香港の税制と資金調達

International Finance Centre Hong Kong

香港がアジアのタックスヘイブン(オフショア)と呼ばれる所以は、
香港の税制が
(1)「オフショア所得非課税」という税制をとっていること、
(2)税率が低いこと、
(3)多彩な減税措置があること
によっています。

オフショア所得非課税というのは、判りやすく解説しますと、
香港法人が香港外(香港から見たオフショア)でゲットした所得、堅く言いかえれば、
国外源泉所得(香港以外を源泉とする所得) に関しては課税しないという税制です。
法人税率は16.5%ではありますが、
色々な減税措置によって実効税率は10%前後となることがおおいようです。

その他の非課税所得には、
キャピタルゲイン(不動産・有価証券などの資産売却益)、受取利息(銀行預金の金利)、
株式配当金、受贈所得(贈与人・受贈人ともに非課税)、などが挙げられます。

このように、香港の税制は日本のそれと比較したケースでも、とても単純且つビジネスマンや投資家に対しての負担が少なく、
非課税所得の対象となるものもおおい。とくに、贈与税が存在しないということは日本の資産家からすれば羨ましい限りではないでしょうか。
また、当地には為替マネジメント規制が無いため資金の出し入れが全く自由であり、
法人の設立も気軽に且つ低資金で行うことが可能でライセンス等を要する一部のビジネスを除けば判りやすくビジネス行動を実施することが
可能です。すなわち、間口の拡大によって内外からの投資を促進し、
個々の会社や個人の税負担を軽減することによって資金の再投資を促進させるというのが香港当局の狙いのようです。

香港から世界進出する理由

HSBC Hong Kong Bank

香港は、経済に対する政府の干渉や規制が緩く、自由度が高いです。これを背景に、香港は経済の自由度で17年連続世界トップにあります。

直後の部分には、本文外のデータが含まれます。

Lemma uok_update t t' s s' i x' :
  local t s -> fits t' s s' -> ults s' = <[i := x']> (ults s) ->
  (i ∈ claims t \/ (exists x, ults s !! i = Some x /\ running x = false /\ i ∈ handles s) \/ ults s !! i = None) ->
  (is_Some (ults s !! i) /\ next_block s' = next_block s \/ i = next_block s /\ next_block s' = Pos.succ i) ->
  (forall j, j <> i -> (j ∈ claims t' <-> j ∈ claims t) /\ (j ∈ spare t' <-> j ∈ spare t)) ->
  (i ∈ claims t' /\ (running x' = true <-> (i ∉ spare t')) \/
   (i ∉ claims t') /\ i ∈ claims t /\ running x' = false /\ is_Some (saved_code x')) ->
  okstep t t' s s'.
Proof.
  intros L F Eh Hi Hb Hj Hx. split.
  - apply F.
  - apply F.
  - intros j Hc. destruct (decide (j = i)) as [->|Hne]; [done|]. left. by apply Hj.
  - intros j Hd. rewrite Eh. apply lookup_insert_is_Some'. by right.
  - intros j Hc. rewrite Eh. destruct (decide (j = i)) as [->|Hne].
    + exists x'. rewrite lookup_insert_eq. destruct Hx as [[_ Hr]|[Hx _]]; done.
    + rewrite lookup_insert_ne by done. destruct (Hj j Hne) as [Hjc Hjs].
      destruct (lo_own _ _ L j) as (y & Hy & Hr); [by apply Hjc|]. exists y. by rewrite Hjs.
  - intros j Hc Hc'. rewrite Eh. destruct (decide (j = i)) as [->|Hne].
    + exists x'. rewrite lookup_insert_eq. destruct Hx as [[Hx _]|[_ [_ Hx]]]; done.
    + destruct (Hj j Hne) as [Hjc _]. by apply Hjc in Hc.
  - intros j Hc Hc'. rewrite Eh, lookup_insert_ne; [done|]. intros <-. destruct Hx as [[Hx _]|[_ [Hx _]]]; done.
  - intros j Hh. destruct (fi_grows _ _ _ F) as [->|(k & -> & _)]; set_solver.
  - intros j Hh. destruct (fi_grows _ _ _ F) as [E|(k & E & Hk)]; rewrite E in Hh; [by left|set_solver].
  - intros j Hs. split; [by apply (fi_spare _ _ _ F)|by apply spare_claims].
  - apply F.
  - intros j. rewrite Eh, lookup_insert_is_Some'. intros Hd.
    assert (j <> i -> (j < next_block s)%positive) as Hlt by (intros; destruct Hd; [congruence|by apply L]).
    destruct Hb as [[Hd' ->]|[-> ->]].
    + destruct (decide (j = i)) as [->|]; [by apply L|by apply Hlt].
    + destruct (decide (j = next_block s)) as [->|]; [lia|]. specialize (Hlt ltac:(done)). lia.
Qed.
End inv.
Lemma create_raise_ok rax k i start t s t' s' :
  local t s -> at_ t = CrRaise k i start -> micro rax t s = Some (t', s') ->
  okstep t t' s s' /\ okcode t t' s s'.
Proof.
  intros L Hat Hm. start_case L Hm. destruct (spare_free _ _ i L) as (y & Hy & Hn); [set_solver|].
  rewrite (save_run i y) in Hm by done. simplify_eq. split.
  - eapply (uok_update _ _ _ _ i); [done| |reflexivity|left; set_solver|left; by rewrite Hy| |]; cbn.
    + split; cbn; [|done|by left|apply (lo_spare _ _ L)|apply (lo_current _ _ L)].
      unfold pc_ok; cbn. split; [by eexists|]. split; [by eexists|]. do 2 (split; [done|]).
      exists (set_context (AtTrampoline, rax) y), rax. by rewrite lookup_insert_eq.
    + set_solver.
    + left. rewrite Hn. set_solver.
  - split; cbn; set_solver.
Qed.

Lemma create_lock_ok rax k i t s t' s' :
  local t s -> at_ t = CrLock k i -> micro rax t s = Some (t', s') ->
  okstep t t' s s' /\ okcode t t' s s'.
Proof.
  intros L Hat Hm. start_case L Hm. destruct (spare_free _ _ i L) as (y & Hy & Hn); [set_solver|].
  rewrite (ult_lock_run i y), Hn in Hm by done. simplify_eq. split.
  - eapply (uok_update _ _ _ _ i); [done| |reflexivity|left; set_solver|left; by rewrite Hy| |]; cbn.
    + split; cbn; [|done|by left|set_solver|apply (lo_current _ _ L)].
      unfold pc_ok; cbn. do 2 (split; [by eexists|]). split; [done|]. split; [by eexists|].
      assert (born (ults s) i) as Hb by done. apply born_insert; [|done]. intros _. destruct Hb as (z & r & Hz & Hc).
      exists r. cbn. congruence.
    + set_solver.
    + left. set_solver.
  - split; cbn; set_solver.
Qed.

Lemma create_save_ok rax k i t s t' s' :
  i32 rax <> 0 -> local t s -> at_ t = CrSave k i -> micro rax t s = Some (t', s') ->
  okstep t t' s s' /\ okcode t t' s s'.
Proof.
  intros Hr L Hat Hm. start_case L Hm.
  match type of L with local {| at_ := CrSave (User ?v) _ |} _ => rename v into u end.
  apply NoDup_cons in Hnd as Hne. destruct Hne as [Hne _].
  match type of L with local {| current := Some ?v |} _ => rename v into o end.
  destruct (owned_running _ _ o L) as (y & Hy & Hn); [set_solver|set_solver|].
  rewrite (save_run o y) in Hm by done. simplify_eq.
  pose proof (saved_set_context (AtCreate (User u) i) rax y u Hr eq_refl) as Hs.
  split.
  - eapply (uok_update _ _ _ _ o); [done| |reflexivity|left; set_solver|left; by rewrite Hy| |]; cbn.
    + split; cbn; [|done|right; exists i; set_solver|set_solver|].
      * split; [by eexists|]. split; [exists o; split; [done|]; apply resumable_insert; [by eexists|done]|].
        do 2 (split; [done|]). by apply born_insert; [set_solver|].
      * intros j [= <-]. apply elem_of_union_r. by apply (lo_current _ _ L).
    + set_solver.
    + left. rewrite Hn. set_solver.
  - split; cbn.
    + intros j v [[= -> ->]|Hj]%elem_of_cons; [right|left; set_solver].
      split; [set_solver|by apply saved_insert_eq].
    + set_solver.
Qed.

(** A record is released with the code it goes on with. *)
Lemma resumable_code h i x : resumable h i -> h !! i = Some x -> is_Some (saved_code x).
Proof. intros (u & y & Hy & Hc) Hx. exists u. congruence. Qed.

Lemma create_unlock_ok rax k i t s t' s' :
  local t s -> at_ t = CrUnlock k i -> micro rax t s = Some (t', s') ->
  okstep t t' s s' /\ okcode t t' s s'.
Proof.
  intros L Hat Hm. start_case L Hm.
  match type of L with local {| current := Some ?v |} _ => rename v into o end.
  apply NoDup_cons in Hnd as Hne. destruct Hne as [Hne _].
  destruct (owned_running _ _ o L) as (y & Hy & Hn); [set_solver|set_solver|].
  rewrite (unlocking_run o y) in Hm by done. simplify_eq.
  assert (resumable (ults s) o) as Hres by done. split.
  - eapply (uok_update _ _ _ _ o); [done| |reflexivity|left; set_solver|left; by rewrite Hy| |]; cbn.
    + split; cbn; [|repeat constructor; set_solver|by left|set_solver|apply (lo_current _ _ L)].
      split; [exists o; split; [done|set_solver]|]. do 2 (split; [done|]). by apply born_insert; [set_solver|].
    + set_solver.
    + right. rewrite saved_set_running. split; [set_solver|]. split; [set_solver|]. split; [done|].
      by eapply resumable_code.
  - split; cbn; [set_solver|]. intros j u Hj Hc Hs. right. split; [done|].
    destruct (decide (o = j)) as [->|]; [|by apply saved_insert_ne]. apply saved_insert_eq.
    destruct Hs as (z & Hz & Hz'). rewrite saved_set_running. congruence.
Qed.

Lemma create_jump_ok rax o i t s t' s' :
  local t s -> at_ t = CrJump o i -> micro rax t s = Some (t', s') ->
  okstep t t' s s' /\ okcode t t' s s'.
Proof.
  intros L Hat Hm. start_case L Hm.
  rewrite (long_jmp_boots i _) in Hm by done. simplify_eq. split.
  - apply uok_keep; [done| |done|done|set_solver|set_solver].
    split; cbn; [|done|by left|set_solver|apply (lo_current _ _ L)]. eexists i, _. done.
  - split; cbn; [set_solver|]. intros j v Hj Hc Hs. by right.
Qed.

(** *** The first steps of a fiber *)
Lemma boot_lock_ok rax start t s t' s' :
  local t s -> at_ t = BtLock start -> micro rax t s = Some (t', s') ->
  okstep t t' s s' /\ okcode t t' s s'.
Proof.
  intros L Hat Hm. start_case L Hm.
  match type of L with local {| current := Some ?v; context_creat := Some ?w |} _ => rename v into o, w into i end.
  destruct (lo_free _ _ L o (lo_current _ _ L _ eq_refl)) as (y & Hy & Hfree).
  rewrite (ult_lock_run o y) in Hm by done. destruct (running y) eqn:Hn; simplify_eq.
  - split.
    + apply uok_keep; [done| |cbn; by rewrite set_running_id, insert_id|done|done|done].
      split; cbn; [|done|by left|set_solver|apply (lo_current _ _ L)]. by exists i, o.
    + split; cbn; [set_solver|]. intros j v Hj Hc Hs. right. split; [done|]. by rewrite set_running_id, insert_id.
  - destruct (Hfree eq_refl) as [Hout Hcode]. split.
    + eapply (uok_update _ _ _ _ o); [done| |reflexivity| |left; by rewrite Hy| |]; cbn.
      * split; cbn; [|repeat constructor; set_solver|by left|set_solver|apply (lo_current _ _ L)].
        exists i, o. do 2 (split; [done|]). by apply resumable_insert.
      * right. left. exists y. split; [done|]. split; [done|]. by apply (lo_current _ _ L).
      * set_solver.
      * left. set_solver.
    + split; cbn; [set_solver|]. intros j v Hj Hc Hs. right. split; [done|].
      destruct (decide (o = j)) as [->|]; [|by apply saved_insert_ne]. apply saved_insert_eq.
      destruct Hs as (z & Hz & Hz'). rewrite saved_set_running. congruence.
Qed.

Lemma boot_save_ok rax start t s t' s' :
  i32 rax <> 0 -> local t s -> at_ t = BtSave start -> micro rax t s = Some (t', s') ->
  okstep t t' s s' /\ okcode t t' s s'.
Proof.
  intros Hr L Hat Hm. start_case L Hm.
  match type of L with local {| current := Some ?v; context_creat := Some ?w |} _ => rename v into o, w into i end.
  apply NoDup_cons in Hnd as Hne. destruct Hne as [Hne _].
  destruct (owned_running _ _ i L) as (y & Hy & Hn); [set_solver|set_solver|].
  rewrite (save_run i y) in Hm by done. simplify_eq.
  assert (resumable (ults s) o) as Hres by done.
  pose proof (saved_set_context (AtBoot start) rax y start Hr eq_refl) as Hs. split.
  - eapply (uok_update _ _ _ _ i); [done| |reflexivity|left; set_solver|left; by rewrite Hy| |]; cbn.
    + split; cbn; [|done|by left|set_solver|apply (lo_current _ _ L)].
      exists i, o. do 2 (split; [done|]). split; apply resumable_insert; try done; by eexists.
    + set_solver.
    + left. rewrite Hn. set_solver.
  - split; cbn.
    + intros j v [= -> ->]%list_elem_of_singleton. right. split; [set_solver|by apply saved_insert_eq].
    + intros j v Hj Hc Hsv. right. split; [set_solver|]. apply saved_insert_ne; [set_solver|done].
Qed.

Lemma boot_unlock_ok rax start t s t' s' :
  local t s -> at_ t = BtUnlock start -> micro rax t s = Some (t', s') ->
  okstep t t' s s' /\ okcode t t' s s'.
Proof.
  intros L Hat Hm. start_case L Hm.
  match type of L with local {| current := Some ?v; context_creat := Some ?w |} _ => rename v into o, w into i end.
  apply NoDup_cons in Hnd as Hne. destruct Hne as [Hne _].
  destruct (owned_running _ _ i L) as (y & Hy & Hn); [set_solver|set_solver|].
  rewrite (unlocking_run i y) in Hm by done. simplify_eq.
  assert (resumable (ults s) o) as Hres by done. assert (resumable (ults s) i) as Hresi by done. split.
  - eapply (uok_update _ _ _ _ i); [done| |reflexivity|left; set_solver|left; by rewrite Hy| |]; cbn.
    + split; cbn; [|repeat constructor; set_solver|by left|set_solver|apply (lo_current _ _ L)].
      exists o. split; [done|]. apply resumable_insert; [set_solver|done].
    + set_solver.
    + right. rewrite saved_set_running. split; [set_solver|]. split; [set_solver|]. split; [done|].
      by eapply resumable_code.
  - split; cbn; [set_solver|]. intros j u Hj Hc Hs. right. split; [done|].
    destruct (decide (i = j)) as [->|]; [|by apply saved_insert_ne]. apply saved_insert_eq.
    destruct Hs as (z & Hz & Hz'). rewrite saved_set_running. congruence.
Qed.

(** A jump to a context that goes on in user code. *)
Lemma resume_ok i t s t' s' :
  local t s -> current t = Some i -> claims t = [i] -> spare t = [] -> code t = [] -> resumable (ults s) i ->
  long_jmp i None t s = (t', s') -> okstep t t' s s' /\ okcode t t' s s'.
Proof.
  intros L Hcur Hcl Hsp Hco [u Hu] Hm. destruct Hu as (x & Hx & Hxu).
  rewrite (long_jmp_resumes i x u) in Hm by done. simplify_eq. split.
  - apply uok_keep; [done| |done|done| |].
    + split; unfold claims, pc_ok, spare; cbn; [done| |by left|set_solver|].
      * rewrite Hcur. repeat constructor. set_solver.
      * intros j Hj. apply (lo_current _ _ L). cbn in Hj. done.
    + rewrite Hcl. unfold claims; cbn. by rewrite Hcur.
    + by rewrite Hsp.
  - split; [rewrite Hco; set_solver|]. intros j v Hj Hc Hs. left. unfold code; cbn. rewrite Hcur.
    assert (j = i) as -> by (unfold claims in Hc at 2; cbn in Hc; rewrite Hcur, Hcl in Hc; set_solver).
    destruct Hs as (y & Hy & Hyv). assert (u = v) as -> by congruence. set_solver.
Qed.

Lemma boot_jump_ok rax o t s t' s' :
  local t s -> at_ t = BtJump o -> micro rax t s = Some (t', s') ->
  okstep t t' s s' /\ okcode t t' s s'.
Proof.
  intros L Hat Hm. start_case L Hm. unfold accessing in Hm. cbn in Hm. by eapply resume_ok.
Qed.

(** *** Switching *)
Lemma switch_try_ok rax k from to t s t' s' :
  local t s -> at_ t = SwTry k from to -> micro rax t s = Some (t', s') ->
  okstep t t' s s' /\ okcode t t' s s'.
Proof.
  intros L Hat Hm. destruct to as [to|].
  2: { start_case L Hm. simplify_eq. split; [|split; cbn; [by left|set_solver]].
    apply uok_keep; [done| |done|done|done|done].
    split; cbn; [done|done|by left|set_solver|apply (lo_current _ _ L)]. }
  start_case L Hm. match type of L with local {| current := Some ?v |} _ => rename v into o end.
  assert (to ∈ handles s) as Hto by auto. destruct (lo_free _ _ L to Hto) as (y & Hy & Hfree).
  unfold accessing, ult_trylock in Hm. cbn in Hm. rewrite Hy in Hm. cbn in Hm.
  destruct (running y) eqn:Hn; cbn in Hm; simplify_eq.
  - split.
    + apply uok_keep; [done| |cbn; by rewrite set_running_id, insert_id|done|done|done].
      split; cbn; [done|done|by left|set_solver|apply (lo_current _ _ L)].
    + split; cbn; [by left|]. intros j v Hj Hc Hs. set_solver.
  - destruct (Hfree eq_refl) as [Hout Hcode]. split.
    + eapply (uok_update _ _ _ _ to); [done| |reflexivity| |left; by rewrite Hy| |]; cbn.
      * split; cbn; [|repeat constructor; set_solver|by left|set_solver|apply (lo_current _ _ L)].
        split; [by eexists|]. do 2 (split; [done|]). split; [by apply resumable_insert|done].
      * right. left. by exists y.
      * set_solver.
      * left. set_solver.
    + split; cbn; [by left|]. intros j v Hj Hc Hs. right. split; [done|].
      destruct (decide (to = j)) as [->|]; [|by apply saved_insert_ne]. apply saved_insert_eq.
      destruct Hs as (z & Hz & Hz'). rewrite saved_set_running. congruence.
Qed.

Lemma switch_set_ok rax k from to t s t' s' :
  local t s -> at_ t = SwSet k from to -> micro rax t s = Some (t', s') ->
  okstep t t' s s' /\ okcode t t' s s'.
Proof.
  intros L Hat Hm. start_case L Hm. simplify_eq. split.
  - apply uok_keep; [done| |done|done|done|done].
    split; cbn; [split; by eexists|done|by left|set_solver|set_solver].
  - split; cbn; [by left|]. intros j v Hj Hc Hs. by right.
Qed.

Lemma switch_save_ok rax k from to t s t' s' :
  i32 rax <> 0 -> local t s -> at_ t = SwSave k from to -> micro rax t s = Some (t', s') ->
  okstep t t' s s' /\ okcode t t' s s'.
Proof.
  intros Hr L Hat Hm. start_case L Hm.
  match type of L with local {| at_ := SwSave (User ?v) (Some ?w) _ |} _ => rename v into u, w into o end.
  apply NoDup_cons in Hnd as Hne. destruct Hne as [Hne _].
  destruct (owned_running _ _ o L) as (y & Hy & Hn); [set_solver|set_solver|].
  rewrite (save_run o y) in Hm by done. simplify_eq.
  assert (resumable (ults s) to) as Hres by done.
  pose proof (saved_set_context (AtSwitch (User u) (Some o) to) rax y u Hr eq_refl) as Hs. split.
  - eapply (uok_update _ _ _ _ o); [done| |reflexivity|left; set_solver|left; by rewrite Hy| |]; cbn.
    + split; cbn; [|done|by left|set_solver|apply (lo_current _ _ L)].
      split; [by eexists|]. split; [exists o; split; [done|]; apply resumable_insert; [by eexists|done]|].
      split; [done|]. by apply resumable_insert; [set_solver|].
    + set_solver.
    + left. rewrite Hn. set_solver.
  - split; cbn.
    + intros j v [= -> ->]%list_elem_of_singleton. right. split; [set_solver|by apply saved_insert_eq].
    + intros j v Hj Hc Hsv. right. split; [set_solver|]. apply saved_insert_ne; [set_solver|done].
Qed.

米ヘリテージ財団とウォール・ストリート・ジャーナルによれば、「香港は、世界で最も競争力のある金融・ビジネスセンターの1つであり、 世界的な金融危機のなかでも高い柔軟性を示しました。効果的な監督機関や管理制度があり、不明朗な要素が少なく、 対外的に開放されています。マクロ経済が安定していて、企業は香港で健全に発展することができる」と評されています。

税制の有利さ、それに基づく資金調達の容易さ、独特の金融制度を暈に、香港で大胆な企業活動をおこない、そこから世界へ進出し、 さらに世界中から資金と所得を集めることができます。これが香港から世界進出する理由です。